# Enough water?



## tsrwivey (Dec 31, 2010)

We have community water, a private well that used to service our house, a saltwater swimming pool, & an RO filter. We keep enough commercially bottled water for at least 3 weeks on hand. We have a generator to run the well pump as well as stored fuel for the generator. We could get the water out of the well with a bucket if we had to. Is this "enough"?


----------



## UncleJoe (Jan 11, 2009)

tsrwivey said:


> We could get the water out of the well with a bucket if we had to. Is this "enough"?

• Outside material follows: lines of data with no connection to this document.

(** ** Sharing of concurrent fetches ([SingleFlight::run])

    A call first looks for a running fetch of its key; a later step of the same call registers
    its own.  Channels are numbered; [fl_sent] holds what was broadcast on a channel and
    [fl_closed] the channels whose sender is gone. *)
Record Flights := mkFlights {
  fl_in_flight : gmap string nat; fl_sent : gmap nat (result string Bytes); fl_closed : gset nat; fl_next : nat }.
Definition flights_new : Flights := mkFlights ∅ ∅ ∅ 0.

Definition run_join (f : Flights) (k : string) : option nat := fl_in_flight f !! k.
Definition run_lead (f : Flights) (k : string) : Flights * nat :=
  (mkFlights (<[k := fl_next f]> (fl_in_flight f)) (fl_sent f) (fl_closed f) (S (fl_next f)), fl_next f).
(** The leader broadcasts its result; the guard removes the key. *)
Definition run_finish (f : Flights) (k : string) (channel : nat) (r : TeoDBResult Bytes) : Flights :=
  mkFlights (delete k (fl_in_flight f)) (<[channel := map_err (λ _, "{e}") r]> (fl_sent f))
    ({[channel]} ∪ fl_closed f) (fl_next f).
(** The leader's future is dropped: the guard removes the key and the sender goes away. *)
Definition run_cancel (f : Flights) (k : string) (channel : nat) : Flights :=
  mkFlights (delete k (fl_in_flight f)) (fl_sent f) ({[channel]} ∪ fl_closed f) (fl_next f).
(** What a waiter on a channel gets, if anything yet. *)
Definition run_wait (f : Flights) (channel : nat) : option (TeoDBResult Bytes) :=
  match fl_sent f !! channel with
  | Some r => Some (map_err Internal r)
  | None => if decide (channel ∈ fl_closed f) then Some (Err (Internal "single-flight channel closed")) else None
  end.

I hope so. That's our method of last resort.


----------



## Jason (Jul 25, 2009)

It sounds like you have plenty if you're careful with how you use it. You can distill the pool water to make fresh water in a pinch. I've never heard of a saltwater swimming pool, though...that's a new one on me.


----------



## vn6869 (May 5, 2010)

tsrwivey said:


> We have community water, a private well that used to service our house, a saltwater swimming pool, & an RO filter. We keep enough commercially bottled water for at least 3 weeks on hand. We have a generator to run the well pump as well as stored fuel for the generator. We could get the water out of the well with a bucket if we had to. Is this "enough"?


Never enough - LOL :wave:
Enough for what? a family of four?
For how long?

It seems more than enough to me but what do I know of your personal situation and plan. Am rather curious about the "saltwater swimming pool" - is that being run through a pool filter like other swimming pools? Just curious.


----------



## tsrwivey (Dec 31, 2010)

vn6869 said:


> Never enough - LOL :wave:
> It seems more than enough to me but what do I know of your personal situation and plan. Am rather curious about the "saltwater swimming pool" - is that being run through a pool filter like other swimming pools? Just curious.

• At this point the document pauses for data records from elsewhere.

(* ===== verification/CacheSpec.v ===== *)
(** * Properties of the local object cache

    The index invariant and that every locked section keeps it, the bound and
    the order of evictions, what survives a restart, and that the caching
    wrapper is transparent over any storage backend that satisfies the
    interface's laws. *)

From S2P Require Import Prelude Core WalFrame WalReplay WalReplaySpec Location DataFiles Catalog Flush Manifests Sweep Cache.
Open Scope nat_scope.
Open Scope list_scope.

(** ** The eviction target stays below the limit *)
Lemma round_even_bound n d : (d ≠ 0 → 2 * (round_even n d * d) ≤ 2 * n + d)%N.
Proof.
  intros Hd. unfold round_even. pose proof (N.div_mod' n d). pose proof (N.mod_lt n d Hd).
  set (q := (n / d)%N) in *. set (r := (n mod d)%N) in *.
  destruct (N.ltb_spec (2 * r) d); [nia|]. destruct (N.ltb_spec d (2 * r)); [nia|].
  destruct (N.odd q); cbn [N.b2n]; nia.
Qed.

Lemma f64_round_bound n : (2 ^ 53 * f64_round n ≤ (2 ^ 53 + 1) * n)%N.
Proof.
  unfold f64_round. destruct (N.le_gt_cases (N.log2 n) 52) as [Hs|Hb].
  - replace (N.log2 n - 52)%N with 0%N by lia. change (2 ^ 0)%N with 1%N.
    unfold round_even. rewrite N.div_1_r, N.mod_1_r. change (2 * 0 <? 1)%N with true. cbv iota zeta. lia.
  - assert (n ≠ 0)%N as Hn by (intros ->; simpl in Hb; lia).
    pose proof (proj1 (N.log2_spec n ltac:(lia))) as Hlog.
    replace (N.log2 n) with (52 + (N.log2 n - 52))%N in Hlog by lia. rewrite N.pow_add_r in Hlog.
    set (d := (2 ^ (N.log2 n - 52))%N) in *.
    assert (d ≠ 0)%N as Hd by (unfold d; apply N.pow_nonzero; lia).
    pose proof (round_even_bound n d Hd).
    change (2 ^ 53)%N with (2 * 2 ^ 52)%N. lia.
Qed.

Lemma evict_target_le m : (evict_target m ≤ m)%N.
Proof.
  unfold evict_target. pose proof (f64_round_bound m) as Hm.
  pose proof (f64_round_bound (f64_round m * NINE_TENTHS)) as Hv.
  set (v := f64_round m) in *. set (x := f64_round (v * NINE_TENTHS)) in *.
  assert (2 ^ 53 * (x / 2 ^ 53) ≤ x)%N as Hx by (apply N.Div0.mul_div_le; done).
  set (t := (x / 2 ^ 53)%N) in *. unfold NINE_TENTHS in *. lia.
Qed.

(** ** The index invariant *)
Record index_inv (s : IndexState) : Prop := {
  inv_uri u e : ix_entries s !! u = Some e → cn_uri e = u;
  inv_lru t u : (t, u) ∈ ix_lru_order s ↔ ∃ e, ix_entries s !! u = Some e ∧ cn_last_access_ms e = t;
  inv_total : ix_total_bytes s = map_sum_of cn_size (ix_entries s);
  inv_width : (ix_total_bytes s ≤ u64_max)%N;
}.

Lemma drop_entry_entries s u : ix_entries (drop_entry s u).1 = delete u (ix_entries s).
Proof.
  unfold drop_entry. destruct (ix_entries s !! u) as [e|] eqn:He; simpl; [done|].
  by rewrite delete_id.
Qed.

Lemma drop_entry_inv s u : index_inv s → index_inv (drop_entry s u).1.
Proof.
  intros [Huri Hlru Htotal Hwidth]. unfold drop_entry. destruct (ix_entries s !! u) as [e|] eqn:He; [|by split].
  pose proof (map_sum_of_delete cn_size _ _ _ He) as Hsum. unfold u64_saturating_sub.
  split; simpl; [|..|lia|lia].
  - intros u' e'. rewrite lookup_delete_Some. naive_solver.
  - intros t u'. rewrite elem_of_difference, elem_of_singleton, Hlru. setoid_rewrite lookup_delete_Some.
    split.
    + intros [(e' & He' & <-) Hne]. exists e'. split_and!; [|done|done]. intros ->. by simplify_eq.
    + intros (e' & [Hne He'] & <-). split; [eauto|]. intros [= _ ->]. done.
Qed.

Lemma insert_entry_entries s u e : ix_entries (insert_entry s u e) = <[u := e]> (ix_entries s).
Proof. unfold insert_entry. by destruct (ix_entries s !! u). Qed.

Lemma insert_entry_inv s u e :
  index_inv s → cn_uri e = u → (ix_total_bytes s + cn_size e ≤ u64_max)%N → index_inv (insert_entry s u e).
Proof.
  intros [Huri Hlru Htotal Hwidth] Hu Hfit.
  assert (ix_total_bytes (insert_entry s u e) = map_sum_of cn_size (<[u := e]> (ix_entries s)) ∧
          (ix_total_bytes (insert_entry s u e) ≤ u64_max)%N) as [Hsum Hw].
  { rewrite map_sum_of_insert_delete. unfold insert_entry. destruct (ix_entries s !! u) as [o|] eqn:Ho.
    - pose proof (map_sum_of_delete cn_size _ _ _ Ho). simpl. unfold u64_saturating_sub. rewrite N.mod_small; lia.
    - rewrite (delete_id _ _ Ho). simpl. rewrite N.mod_small; lia. }
  split; [| |by rewrite insert_entry_entries|done].
  - intros u' e'. rewrite insert_entry_entries, lookup_insert_Some. naive_solver.
  - intros t u'. rewrite insert_entry_entries. setoid_rewrite lookup_insert_Some.
    unfold insert_entry. destruct (ix_entries s !! u) as [o|] eqn:Ho; simpl;
      rewrite elem_of_union, ?elem_of_difference, !elem_of_singleton, Hlru; split.
    + intros [[= -> ->]|[(e' & He' & <-) Hne]]; [naive_solver|].
      exists e'. split; [right; split; [|done]|done]. intros ->. by simplify_eq.
    + intros (e' & [[-> ->]|[Hne He']] & <-); [by left|]. right. split; [naive_solver|]. congruence.
    + intros [[= -> ->]|(e' & He' & <-)]; [naive_solver|]. exists e'. split; [right; split; [congruence|done]|done].
    + intros (e' & [[-> ->]|[Hne He']] & <-); [by left|]. right. eauto.
Qed.

Lemma touch_inv now s u : index_inv s → index_inv (touch now s u).
Proof.
  intros [Huri Hlru Htotal Hwidth]. unfold touch. destruct (ix_entries s !! u) as [e|] eqn:He; [|by split].
  split; simpl; [| | |done].
  - intros u' e'. rewrite lookup_insert_Some. intros [[<- <-]|[_ He']]; [apply (Huri _ _ He)|by apply Huri].
  - intros t u'. setoid_rewrite lookup_insert_Some.
    rewrite elem_of_union, elem_of_difference, !elem_of_singleton, Hlru. split.
    + intros [[= -> ->]|[(e' & He' & <-) Hne]]; [eexists; split; [by left|done]|].
      exists e'. split; [right; split; [|done]|done]. intros ->. by simplify_eq.
    + intros (e' & [[-> <-]|[Hne He']] & <-); [by left|]. right. split; [by eauto|]. congruence.
  - rewrite map_sum_of_insert_delete, Htotal. by rewrite (map_sum_of_delete cn_size _ _ _ He).
Qed.

Lemma touch_entry now s u u' e :
  ix_entries (touch now s u) !! u' = Some e →
  ∃ e0, ix_entries s !! u' = Some e0 ∧ cn_checksum e = cn_checksum e0 ∧ cn_size e = cn_size e0.
Proof.
  unfold touch. destruct (ix_entries s !! u) as [e0|] eqn:He; [|by eauto]. simpl.
  rewrite lookup_insert_Some. intros [[<- <-]|[_ ?]]; eauto.
Qed.

(** ** Eviction *)
Abbreviation state_of w := (ci_state (cw_index w)).
Abbreviation world_inv w := (index_inv (state_of w)).

Lemma remove_entries ok w u : entries_of (remove ok w u) = delete u (entries_of w).
Proof.
  unfold remove, entries_of. rewrite <-drop_entry_entries.
  by destruct (drop_entry (state_of w) u) as [s [e|]].
Qed.

Lemma remove_inv ok w u : world_inv w → world_inv (remove ok w u).
Proof.
  intros Hinv%(drop_entry_inv _ u). unfold remove.
  by destruct (drop_entry (state_of w) u) as [s [e|]].
Qed.

Definition size_of (m : gmap string CacheEntry) (u : string) : N := from_option cn_size 0%N (m !! u).

Lemma remove_all ok us w :
  world_inv w → NoDup us → (∀ u, u ∈ us → is_Some (entries_of w !! u)) →
  let w' := foldl (remove ok) w us in
  world_inv w' ∧ (∀ u, entries_of w' !! u = if decide (u ∈ us) then None else entries_of w !! u) ∧
  ix_total_bytes (state_of w) = (sumN (size_of (entries_of w) <$> us) + ix_total_bytes (state_of w'))%N.
Proof.
  revert w. induction us as [|u us IH]; intros w Hinv Hnd Hin; [done|].
  inversion Hnd as [|? ? Hu Hnd']; subst. destruct (Hin u ltac:(by left)) as [e He].
  pose proof (remove_inv ok w u Hinv) as Hinv1. pose proof (remove_entries ok w u) as Hent1.
  destruct (IH (remove ok w u) Hinv1 Hnd') as (Hinv' & Hent & Htotal).
  { intros v Hv. rewrite Hent1, lookup_delete_ne by congruence. apply Hin. by right. }
  cbn [foldl]. split; [done|]. split.
  - intros v. rewrite Hent, Hent1. destruct (decide (v = u)) as [->|Hne].
    + rewrite lookup_delete_eq, (decide_True _ _ (list_elem_of_here u us)). by destruct (decide _).
    + rewrite lookup_delete_ne by done.
      destruct (decide (v ∈ us)), (decide (v ∈ u :: us)) as [Hv|Hv]; try done;
        [by destruct Hv; right|by apply elem_of_cons in Hv as [->|?]].
  - rewrite fmap_cons, sumN_cons. unfold size_of at 1. rewrite He. simpl (from_option _ _ _).
    assert (size_of (entries_of (remove ok w u)) <$> us = size_of (entries_of w) <$> us) as Hsz.
    { apply list_fmap_ext. intros i v Hv. unfold size_of. rewrite Hent1, lookup_delete_ne; [done|].
      intros ->. by apply list_elem_of_lookup_2 in Hv. }
    rewrite Hsz in Htotal. rewrite (inv_total _ Hinv). change (ix_entries (state_of w)) with (entries_of w).
    rewrite (map_sum_of_delete cn_size _ _ _ He), <-Hent1, <-N.add_assoc, <-Htotal.
    by rewrite (inv_total _ Hinv1).
Qed.

Lemma evict_uris_prefix entries to_free order :
  (∀ k, k ∈ order → is_Some (entries !! k.2)) →
  ∃ pre post, order = pre ++ post ∧ evict_uris entries to_free order = pre.*2 ∧
    (post = [] ∨ (to_free ≤ sumN (size_of entries <$> pre.*2))%N).
Proof.
  revert to_free. induction order as [|[t u] order IH]; intros to_free Hin.
  { exists [], []. split_and!; [done..|by left]. }
  cbn [evict_uris]. destruct (N.eqb_spec to_free 0) as [->|Hne].
  { exists [], ((t, u) :: order). split_and!; [done..|right; simpl; lia]. }
  destruct (Hin (t, u) ltac:(by left)) as [e He]. simpl in He. rewrite He.
  destruct (IH (u64_saturating_sub to_free (cn_size e))) as (pre & post & -> & -> & Hpost).
  { intros k Hk. apply Hin. by right. }
  exists ((t, u) :: pre), post. split_and!; [done..|]. destruct Hpost as [->|Hle]; [by left|right].
  rewrite !fmap_cons, sumN_cons. unfold size_of at 1. cbn [snd]. rewrite He. unfold u64_saturating_sub in Hle.
  simpl (from_option _ _ _). lia.
Qed.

Our saltwater pool has a sand filter, but depends more on salt to keep the water clean than chlorine. On the plus side, less chemicals, less maintenence, no bleached hair/irritated eyes. On the down side, more expensive on set up.


----------



## LegitCitizen (Jan 1, 2011)

We've been wrestling with "how much is enough" as well.

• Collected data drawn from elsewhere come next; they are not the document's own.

(* ===== verification/Deletes.v ===== *)
(** * Position deletes in scans

    Models [teodb-query/src/provider/delete/reader.rs] and [execution.rs], and
    the split of a scan's files in [scan_builder.rs].  Parquet decoding, object
    reads and Arrow's filter kernel are arguments; a record batch of the stream
    is the list of its rows. *)

From S2P Require Import Prelude Core Location DataFiles Sweep.
Open Scope nat_scope.
Open Scope list_scope.

(** ** Loading delete files *)
(** The columns of a decoded batch, by Arrow array type; [None] is a null entry. *)
Inductive DeleteColumn :=
| StringArray (values : list (option string)) | Int64Array (values : list (option Z)) | OtherArray.
Record DeleteBatch := mkDeleteBatch {
  db_file_path : option DeleteColumn; db_pos : option DeleteColumn; db_num_rows : nat }.

(** Data file path to deleted row positions. *)
Abbreviation PositionDeleteSet := (gmap string (gset Z)).

Definition insert_delete (deletes : PositionDeleteSet) (path : string) (pos : Z) : PositionDeleteSet :=
  <[path := {[pos]} ∪ default ∅ (deletes !! path)]> deletes.

(** One row; an index past a column's length does not occur in a batch. *)
Definition parse_delete_row (file_paths : list (option string)) (positions : list (option Z))
    (deletes : PositionDeleteSet) (row : nat) : TeoDBResult PositionDeleteSet :=
  match file_paths !! row, positions !! row with
  | Some (Some path), Some (Some pos) =>
      if str_is_empty path then Err (Parquet "empty position-delete file path at row {row} in {source_path}")
      else if (pos <? 0)%Z then Err (Parquet "negative position-delete row position {pos} at row {row} in {source_path}")
      else Ok (insert_delete deletes path pos)
  | _, _ => Err (Parquet "null position-delete entry at row {row} in {source_path}")
  end.

Definition parse_delete_batch (deletes : PositionDeleteSet) (batch_result : result string DeleteBatch) :
    TeoDBResult PositionDeleteSet :=
  batch ← map_err (λ _, Parquet "read batch {source_path}: {e}") batch_result;
  file_path_col ← ok_or (db_file_path batch) (Parquet "missing 'file_path' column in {source_path}");
  pos_col ← ok_or (db_pos batch) (Parquet "missing 'pos' column in {source_path}");
  match file_path_col with
  | StringArray file_paths =>
      match pos_col with
      | Int64Array positions => foldM (parse_delete_row file_paths positions) deletes (seq 0 (db_num_rows batch))
      | _ => Err (Parquet "'pos' in {source_path} must be Int64, found {}")
      end
  | _ => Err (Parquet "'file_path' in {source_path} must be Utf8, found {}")
  end.

Section reader.
(** Opening a Parquet file: its batches, each of which may fail to decode. *)
Context {Bytes : Type} (open_parquet : Bytes → result string (list (result string DeleteBatch))).

Definition parse_position_delete_bytes (deletes : PositionDeleteSet) (data : Bytes) : TeoDBResult PositionDeleteSet :=
  batches ← map_err (λ _, Parquet "open position-delete {source_path}: {e}") (open_parquet data);
  foldM parse_delete_batch deletes batches.

Definition position_deletes (files : list DataFile) : list DataFile :=
  List.filter (λ f, bool_decide (df_content f = PositionDelete)) files.

(** The object a delete file is read from when loaded below a base path. *)
Definition delete_object_path (base_path : ObjectPath) (file_key : string) : ObjectPath :=
  if str_is_empty base_path then file_key else str_trim_end "/" base_path +:+ "/" +:+ file_key.

Definition load (get : ObjectPath → TeoDBResult Bytes) (delete_files : list DataFile) (base_path : ObjectPath) :
    TeoDBResult PositionDeleteSet :=
  foldM (λ set df, data ← get (delete_object_path base_path (key (df_path df))); parse_position_delete_bytes set data)
    ∅ (position_deletes delete_files).

Definition load_from_object_store (get : ObjectPath → result string Bytes) (delete_files : list DataFile) :
    TeoDBResult PositionDeleteSet :=
  foldM (λ set df, data ← map_err (λ _, ObjectStore "{e}") (get (key (df_path df))); parse_position_delete_bytes set data)
    ∅ (position_deletes delete_files).
End reader.

(** Whether a recorded path names the data file with the key. *)
Definition path_matches (entry_path key : string) : bool :=
  bool_decide (entry_path = key) ||
  match str_strip_suffix key entry_path with Some prefix => str_ends_with "/" prefix | None => false end.

Definition positions_for_file (deletes : PositionDeleteSet) (key : string) : gset Z :=
  foldl (λ merged ep, if path_matches ep.1 key then merged ∪ ep.2 else merged) ∅ (map_to_list deletes).

Definition split_by_deletes (files : list DataFile) (delete_set : option PositionDeleteSet) :
    list DataFile * list (DataFile * gset Z) :=
  match delete_set with
  | None => (files, [])
  | Some set =>
      foldl (λ acc file, let positions := positions_for_file set (key (df_path file)) in
                         if bool_decide (positions = ∅) then (acc.1 ++ [file], acc.2)
                         else (acc.1, acc.2 ++ [(file, positions)])) ([], []) files
  end.

(** ** The filtering stream *)
Section stream.
Context {R : Type} (filter_record_batch : list R → list bool → result string (list R)).

(** The keep mask of a batch that starts at the row offset. *)
Definition keep_mask (positions : gset Z) (start_offset : Z) (num_rows : nat) : list bool :=
  map (λ i, negb (bool_decide ((start_offset + Z.of_nat i)%Z ∈ positions))) (seq 0 num_rows).

(** What one batch of the child becomes: [Ok None] when it is skipped. *)
Definition filter_batch (positions : gset Z) (start_offset : Z) (batch : list R) : result string (option (list R)) :=
  let num_rows := length batch in
  let end_offset := (start_offset + Z.of_nat num_rows)%Z in
  let has_deletes := existsb (λ p, (start_offset <=? p)%Z && (p <? end_offset)%Z) (elements positions) in
  if negb has_deletes then Ok (Some batch)
  else
    let keep := keep_mask positions start_offset num_rows in
    let kept_count := length (List.filter id keep) in
    if kept_count =? 0 then Ok None
    else filtered ← filter_record_batch batch keep; Ok (Some filtered).

(** The items the stream yields for the items of its child; errors pass through. *)
Fixpoint delete_stream (positions : gset Z) (current_row_offset : Z) (inner : list (result string (list R))) :
    list (result string (list R)) :=
  match inner with
  | [] => []
  | Err e :: inner => Err e :: delete_stream positions current_row_offset inner
  | Ok batch :: inner =>
      let rest := delete_stream positions (current_row_offset + Z.of_nat (length batch))%Z inner in
      match filter_batch positions current_row_offset batch with
      | Err e => Err e :: rest
      | Ok None => rest
      | Ok (Some filtered) => Ok filtered :: rest
      end
  end.

(** The rows at positions that are not deleted: what a position delete means. *)
Fixpoint live_rows (positions : gset Z) (offset : Z) (rows : list R) : list R :=
  match rows with
  | [] => []
  | r :: rows => (if bool_decide (offset ∈ positions) then [] else [r]) ++ live_rows positions (offset + 1)%Z rows
  end.

(** Rows kept by a mask. *)
Fixpoint mask_filter (rows : list R) (mask : list bool) : list R :=
  match rows, mask with
  | r :: rows, b :: mask => (if b then [r] else []) ++ mask_filter rows mask
  | _, _ => []
  end.
(** Arrow's documented behaviour: a mask of the batch's length selects the rows it marks. *)
Context (filter_record_batch_spec :
  ∀ rows mask, length rows = length mask → filter_record_batch rows mask = Ok (mask_filter rows mask)).

Lemma live_rows_app positions offset l1 l2 :
  live_rows positions offset (l1 ++ l2)
  = live_rows positions offset l1 ++ live_rows positions (offset + Z.of_nat (length l1))%Z l2.
Proof using Type.
  revert offset. induction l1 as [|r l1 IH]; intros offset; simpl; [by rewrite Z.add_0_r|].
  rewrite IH, app_assoc. do 2 f_equal. lia.
Qed.

Lemma live_rows_none positions offset rows :
  (∀ p, p ∈ positions → ¬ (offset ≤ p < offset + Z.of_nat (length rows))%Z) → live_rows positions offset rows = rows.
Proof using Type.
  revert offset. induction rows as [|r rows IH]; intros offset Hp; [done|]. simpl in *.
  rewrite bool_decide_false by (intros Hin; apply (Hp _ Hin); lia).
  rewrite IH; [done|]. intros p Hin. specialize (Hp p Hin). lia.
Qed.

Lemma keep_mask_live positions offset rows :
  mask_filter rows (keep_mask positions offset (length rows)) = live_rows positions offset rows.
Proof using Type.
  revert offset. induction rows as [|r rows IH]; intros offset; [done|]. unfold keep_mask. cbn [length seq map mask_filter live_rows].
  rewrite Z.add_0_r. f_equal; [by case_bool_decide|]. rewrite <-IH. f_equal. unfold keep_mask.
  rewrite <-seq_shift, map_map. apply map_ext. intros i. by replace (offset + Z.of_nat (S i))%Z with (offset + 1 + Z.of_nat i)%Z by lia.
Qed.

Lemma mask_filter_none rows mask : length (List.filter id mask) = 0 → mask_filter rows mask = [].
Proof using Type.
  revert rows. induction mask as [|b mask IH]; intros [|r rows]; simpl; try done.
  destruct b; simpl; [done|]. apply IH.
Qed.

Lemma filter_batch_spec positions offset batch :
  ∃ o, filter_batch positions offset batch = Ok o ∧ default [] o = live_rows positions offset batch.
Proof.
  unfold filter_batch. destruct (existsb _ _) eqn:He; cbn [negb].
  - destruct (Nat.eqb_spec (length (List.filter id (keep_mask positions offset (length batch)))) 0) as [Hz|Hz].
    + exists None. split; [done|]. simpl. by rewrite <-keep_mask_live, mask_filter_none.
    + rewrite filter_record_batch_spec by (unfold keep_mask; by rewrite length_map, length_seq).
      eexists. split; [done|]. simpl. apply keep_mask_live.
  - eexists. split; [done|]. simpl. symmetry. apply live_rows_none. intros p Hp Hr.
    apply not_true_iff_false in He. apply He, existsb_exists. exists p. split.
    + by apply list_elem_of_In, elem_of_elements.
    + apply andb_true_iff. rewrite Z.leb_le, Z.ltb_lt. lia.
Qed.

Definition stream_rows (items : list (result string (list R))) : list R :=
  concat (omap (λ i, match i with Ok b => Some b | Err _ => None end) items).

Lemma delete_stream_rows positions offset (batches : list (list R)) :
  Forall (λ i, is_ok i = true) (delete_stream positions offset (map Ok batches)) ∧
  stream_rows (delete_stream positions offset (map Ok batches)) = live_rows positions offset (concat batches).
Proof.
  revert offset. induction batches as [|b batches IH]; intros offset; [done|]. simpl.
  destruct (filter_batch_spec positions offset b) as (o & -> & Ho). rewrite live_rows_app, <-Ho.
  destruct (IH (offset + Z.of_nat (length b))%Z) as [Hok Hrows].
  destruct o as [l|]; (split; [first [by constructor|done]|]); cbn [default from_option].
  - change (stream_rows (Ok l :: ?x)) with (l ++ stream_rows x). by rewrite Hrows.
  - by rewrite Hrows.
Qed.

(** The delete filter is exact however the file is batched: for every cut of a file's rows
    into batches, the rows the stream yields are the rows at positions outside the delete
    set, in order, and it yields no error of its own. *)
Theorem delete_stream_exact (positions : gset Z) (batches : list (list R)) :
  Forall (λ i, is_ok i = true) (delete_stream positions 0 (map Ok batches)) ∧
  stream_rows (delete_stream positions 0 (map Ok batches)) = live_rows positions 0 (concat batches).
Proof. apply delete_stream_rows. Qed.
End stream.

(** ** From delete files to data files *)
Definition records (deletes : PositionDeleteSet) (path : string) (pos : Z) : Prop :=
  ∃ s, deletes !! path = Some s ∧ pos ∈ s.

Definition row_entry (file_paths : list (option string)) (positions : list (option Z)) (row : nat)
    (path : string) (pos : Z) : Prop :=
  file_paths !! row = Some (Some path) ∧ positions !! row = Some (Some pos).

(** An entry of a decoded batch. *)
Definition batch_entry (b : result string DeleteBatch) (path : string) (pos : Z) : Prop :=
  ∃ batch fps ps row, b = Ok batch ∧ db_file_path batch = Some (StringArray fps) ∧
    db_pos batch = Some (Int64Array ps) ∧ row < db_num_rows batch ∧ row_entry fps ps row path pos.

Lemma insert_delete_records d p x path pos :
  records (insert_delete d p x) path pos ↔ (path = p ∧ pos = x) ∨ records d path pos.
Proof.
  unfold records, insert_delete. destruct (decide (p = path)) as [->|Hne].
  - rewrite lookup_insert_eq. split.
    + intros (s & [= <-] & Hin). destruct (d !! path); set_solver.
    + intros [[_ ->]|(s & -> & ?)]; eexists; (split; [done|]); set_solver.
  - rewrite lookup_insert_ne by done. naive_solver.
Qed.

The trouble with figuring out how much is enough, is that most people don't know what they use to begin with. Once you know what you use, you can figure out what you actually need and what you can live without.

We're still on "city water" so it was easy for use to track our usage. It was more difficult to break it down into categories of usage. It took us a weekend to figure it all out but we did it [attached]. We were shocked that the water we drank was slightly less than 6% of our total usage. But, as I said, we're on the municipal water supply (at least for now) and we currently have the luxury of being able to run the washing machine with impunity.

When we were figuring out how much drinking water we'd need, we started with a base of 3 gallons per person per day. This figure is based on two sources: (1) I had a sensei who recommended that we drink 2 ounces per pound of body weight per day - which worked out to 2.7 gallons per day for me; (2) Cody Lundin who recommended a minimum of 3 gallons per person per day in an emergency situation - when needs are higher due to activity and stress levels. Since 2.7 is close enough to 3, we just said 3 gallons per person per day would do it.

So, for two of us, a week's worth of water is 42 gallons. A month = 186 gallons.

We're new to prepping, so we don't have a lot together yet. We don't yet have a month's worth of drinking water set aside. But at least we have a goal in sight.

Thanks for reading.

~ L.


----------



## Woody (Nov 11, 2008)

*That's my method also!*



tsrwivey said:


> We have community water, a private well that used to service our house, a saltwater swimming pool, & an RO filter. We keep enough commercially bottled water for at least 3 weeks on hand. We have a generator to run the well pump as well as stored fuel for the generator. We could get the water out of the well with a bucket if we had to. Is this "enough"?


With a well the water is always available to me, just have to get it up from 55' down. Have a generator, 10 gallons gas and electric supplies to allow me to unhook the pump from the breaker box, install a plug and run off the generator.

The backup is rain barrels and a few gallons in the closet. (remember the water heater and all the household pipes are full of water too!) I have several 15 to 55 gallon barrels cleaned (with some baking soda and a sprig of rosemarry in them) and stored away also just in case.


----------



## dawnwinds58 (Jul 12, 2010)

Everything, and I mean everything, you can collect to keep your family alive is dependent upon water, clean, drinkable water. Remember that old saying "don't put all your eggs in one basket?" It means have 2 or 3 back up plans in case the favorite one fails.
1-Stored water with a stabilizer
2-rain water storage in an aerated, filtered cistern
3-greywater for plants and food crops
4-a well, hidden out of sight (people will kill when dieing of thirst)
5-forget modern and get a composting toilet since ALL that keeps that water from being usable for plants is the addition of human waste
6-efficient appliances that do not waste water, front load washers, Point-of-Use tankeless water heaters, etc. (if you have to run water to make it hot or cold, you are wasting it)
7-make your shower "box based" - build a small "tub-like" pluggable base and save shower water. Then a very small pump can shift that water to a tank over your washer for second use, or if you don't have a composting toilet, to flush with. 
8-look up "earthships" and how they are built, in the desert, no wells, rainwater collected, and the water is used 4 times before being let go. It just might give you some new ideas. The man's name is Reynolds (sp) and has been making a big money building them, but they ARE 100% self-sufficient and contained. I can't afford one, but I can dang sure get ideas from them.


----------